Last summer, Darren Booth's 10-year-old son caught a 25-pound Amberjack from the banks of the Hillsborough River. That might not be a big deal in some places. But here, in a blighted area just north of downtown Tampa once littered with brownfields, boarded-up buildings and knee-high weeds, it seemed like a miracle.
For Booth, the 47-year-old development manager of The Heights
waterfront project, it was a symbol of the progress he is making in helping transform a 48-acre industrial site on the southern most tip of Tampa Heights into something fresh, vibrant and green.
The goal is to create a pedestrian-friendly downtown neighborhood on the river with some 2,000 mixed-income residential lofts and condos and several hundred thousand square feet of shops, restaurants, hotels and offices. A marina approved for 100 boat slips is planned.
Booth also expects to see canoe rentals, fishing charters and public art strategically placed along a winding brick sidewalk with old-fashioned street lights. It's Tampa's version of "build it and they will come." The community will eventually connect with downtown via the planned two-mile Tampa Riverwalk
.Turning Dreams Into Reality
It's been a slow process to acquire the land, rezone the area and restore the environment.
Discussions about the area's future have been underway since at least 1999 when the city agreed to designate it as a community redevelopment area. Over the next few years, an investor group of local businessmen, including Don Wallace and Bill Bishop, began buying up properties with the dream of restoring the area and building something new.
Booth credits the investors for their vision. "We're doing everything right and cleaning up the sins of the last 100 years here," he says. "This is about creating value. When we're done it will be a world-class destination."
A West Point graduate with a master's degree in engineering from Murray University in KY., and an MBA from Harvard, Booth brings an interesting background to his job as a frontrunner for the investor group.
He served with the 101st Airborne Division during Desert Storm, worked in finance on Wall Street and then took a job with an international engineering firm tackling major development projects around the world. He lived in Australia, Thailand and Laos, where he helped build a hydroelectric dam.
When he and his wife decided it was time to settle down with their two young children, they chose Tampa. He liked the sunshine, the blue skies and the weather.

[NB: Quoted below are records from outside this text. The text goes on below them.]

(** Bob types the same backup code with and without hyphens. *)
Lemma backup_code_hyphens_ignored_witness :
  disableTwoFactorAuth collaborators u2
    (mkParams [] pw (Some (lit "ab-cd-12-34-56"))) world0 =
  disableTwoFactorAuth collaborators u2
    (mkParams [] pw (Some (lit "abcd123456"))) world0.
Proof.
  apply (backup_code_hyphens_ignored collaborators world0 u2 [] pw
           (lit "ab-cd-12-34-56") (lit "abcd123456"));
    [discriminate | discriminate | vm_compute; reflexivity].
Defined.

End JourneyInstances.
(** [POST libraries]. *)
Definition addLibrary (cwd : string) (sanitize : string -> string)
  (mediaService : MediaService) (name path : string) (w : World)
  : Http.result MediaLibrary.t * World :=
  match createLibrary cwd sanitize mediaService name path w with
  | (Return library, w') => (Http.Ok library, w')
  | (Throw e, w') => (Http.Failed (Http.Passed e), w')
  end.

(** [DELETE libraries/:id], after [ParseIntPipe]. *)
Definition deleteLibrary (id : nat) (w : World) : Http.result unit * World :=
  match deleteLibrary id w with
  | (Return tt, w') => (Http.Ok tt, w')
  | (Throw e, w') => (Http.Failed (Http.Passed e), w')
  end.

(** [GET directories]: [path] is the query parameter, [''] when it is
    not given; whatever the service throws is replaced. *)
Definition getDirectories (cwd : string) (mediaService : MediaService)
  (path : option string) (w : World) : Http.result (list DirectoryNode) :=
  let path := match path with Some p => p | None => "" end in
  match getSubdirectories cwd mediaService path w with
  | Return directories => Http.Ok directories
  | Throw error => Http.Failed (Http.HttpException (Http.statusOr500 error))
  end.

(** [GET movies]. *)
Definition getMovies (cwd : string) (mediaService : MediaService)
  (path : option string) (w : World) : Http.result (list Movie) * World :=
  let path := match path with Some p => p | None => "" end in
  match getScannableMovies cwd mediaService path w with
  | (Return movies, w') => (Http.Ok movies, w')
  | (Throw error, w') =>
      (Http.Failed (Http.HttpException (Http.statusOr500 error)), w')
  end.

(** [POST scan]. [libraryId] is the query parameter as the handler
    sees it: [None] when it is falsy, else the number that the
    repository compares it with. *)
Definition scanLibrary (cwd : string) (libraryId : option nat) (w : World)
  : Http.result unit * World :=
  match libraryId with
  | None => (Http.Failed (handleError (Http.HttpException 400)), w)
  | Some id =>
      match scanLibrary cwd id w with
      | (Return tt, w') => (Http.Ok tt, w')
      | (Throw e, w') => (Http.Failed (handleError (Http.Passed e)), w')
      end
  end.

End MediaController.

(** [not-found-exception.filter.ts], registered for the whole
    application by [app.module.ts]. *)
Module NotFoundExceptionFilter.

(** [@Catch(NotFoundException)]: the exceptions that the filter
    takes. *)
Definition catches (t : Http.thrown) : bool :=
  match t with
  | Http.Passed NotFoundException => true
  | _ => false
  end.

(** [catch]: the reply sent; [index] is the content of [index.html],
    [None] when [readFileSync] throws, and then nothing is sent. *)
Definition catch (index : option string) : option Http.Response :=
  match index with
  | Some html => Some {| Http.statusCode := 200; Http.page := Some html |}
  | None => None
  end.

End NotFoundExceptionFilter.

(** The reply to a request whose handler ended in [r]: [success] is
    the status of the route (200 for [GET], 201 for [POST], what
    [@HttpCode] says); an exception goes to the filter that catches it,
    else to the default handler, which replies with the status of an
    [HttpException] and with 500 to anything else. *)
Definition reply {A : Type} (success : nat) (index : option string)
  (r : Http.result A) : option Http.Response :=
  match r with
  | Http.Ok _ => Some {| Http.statusCode := success; Http.page := None |}
  | Http.Failed t =>
      if NotFoundExceptionFilter.catches t then
        NotFoundExceptionFilter.catch index
      else
        Some {| Http.statusCode :=
                  match t with
                  | Http.Passed e =>
                      match Http.statusOf e with
                      | Some s => s
                      | None => 500
                      end
                  | Http.HttpException s => s
                  end;
                Http.page := None |}
  end.

(* ================================================================== *)
(** * Notions used to state the properties *)
(* ================================================================== *)

(** [p] lies in the directory tree rooted at [base] (both resolved):
    it is [base] or continues it after a separator. *)
Definition insideBase (base p : string) : bool :=
  String.eqb p base
  || String.prefix (if String.eqb base "/" then "/" else base ++ "/") p.

(** A string without separator, and a proper segment of a resolved
    path: not empty, not [.] nor [..], without separator. *)
Definition noSlash (s : string) : bool :=
  forallb (fun c => negb (Str.isSlash c)) (Str.chars s).

Definition noBackslash (s : string) : bool :=
  forallb (fun c => negb (Ascii.eqb c Str.backslash)) (Str.chars s).

Definition isSegment (s : string) : bool :=
  negb (Str.isEmpty s) && negb (String.eqb s ".") && negb (String.eqb s "..")
  && noSlash s.

(** A tree as [readdir] shows it: in every directory the names are
    proper segments and no name occurs twice. *)
Fixpoint wellFormed (n : FS.node) {struct n} : Prop :=
  match n with
  | FS.Dir _ _ entries =>
      NoDup (map fst entries)
      /\ Forall (fun e => isSegment (fst e) = true) entries
      /\ (fix each (es : list (string * FS.node)) {struct es} : Prop :=
            match es with
            | [] => True
            | (_, entry) :: rest => wellFormed entry /\ each rest
            end) entries
  | _ => True
  end.

(** The chain of ancestors that [findExistingDir] climbs. *)
Definition ancestor (k : nat) (p : string) : string :=
  Nat.iter k Path.dirname p.

(** A measure that [path.dirname] decreases until it reaches its fixed
    point. *)
Definition climb (p : string) : nat :=
  match p with
  | EmptyString => 3
  | _ =>
      2 * String.length p
      + (if String.eqb p "/" || String.eqb p "." then 0 else 1)
  end.

(** The regular files with a supported extension that the walk reaches
    from [dir], in the order of the walk: name, path, content. *)
Fixpoint supportedFiles (dir : string) (n : FS.node) {struct n}
  : list (string * string * FileData) :=
  match n with
  | FS.Dir true _ files =>
      (fix each (files : list (string * FS.node)) {struct files} :=
         match files with
         | [] => []
         | (file, entry) :: rest =>
             let filePath := Path.join [dir; file] in
             match entry with
             | FS.Dangling => each rest
             | FS.Dir _ _ _ => (supportedFiles filePath entry ++ each rest)%list
             | FS.File data =>
                 if isSupported file then (file, filePath, data) :: each rest
                 else each rest
             end
         end) files
  | _ => []
  end.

It wasn't long before he had a job working on the Heights project.
Part entrepreneur, cheerleader and taskmaster, Booth is passionate about what he does. "This is one of those once in a lifetime opportunities where I get to build something that I can be really proud of," he says.
One of his major tasks is to share the investor group's vision. To do that, he's become a master of show and tell. "It's always easier for people to get it when they can see it," he says. Reclaiming Urban Spaces
There wasn't much to show at first. In fact, crews had to come in and whack down the weeds, clean up broken glass and cart away the stacks of shipping cartons before you could even see the water.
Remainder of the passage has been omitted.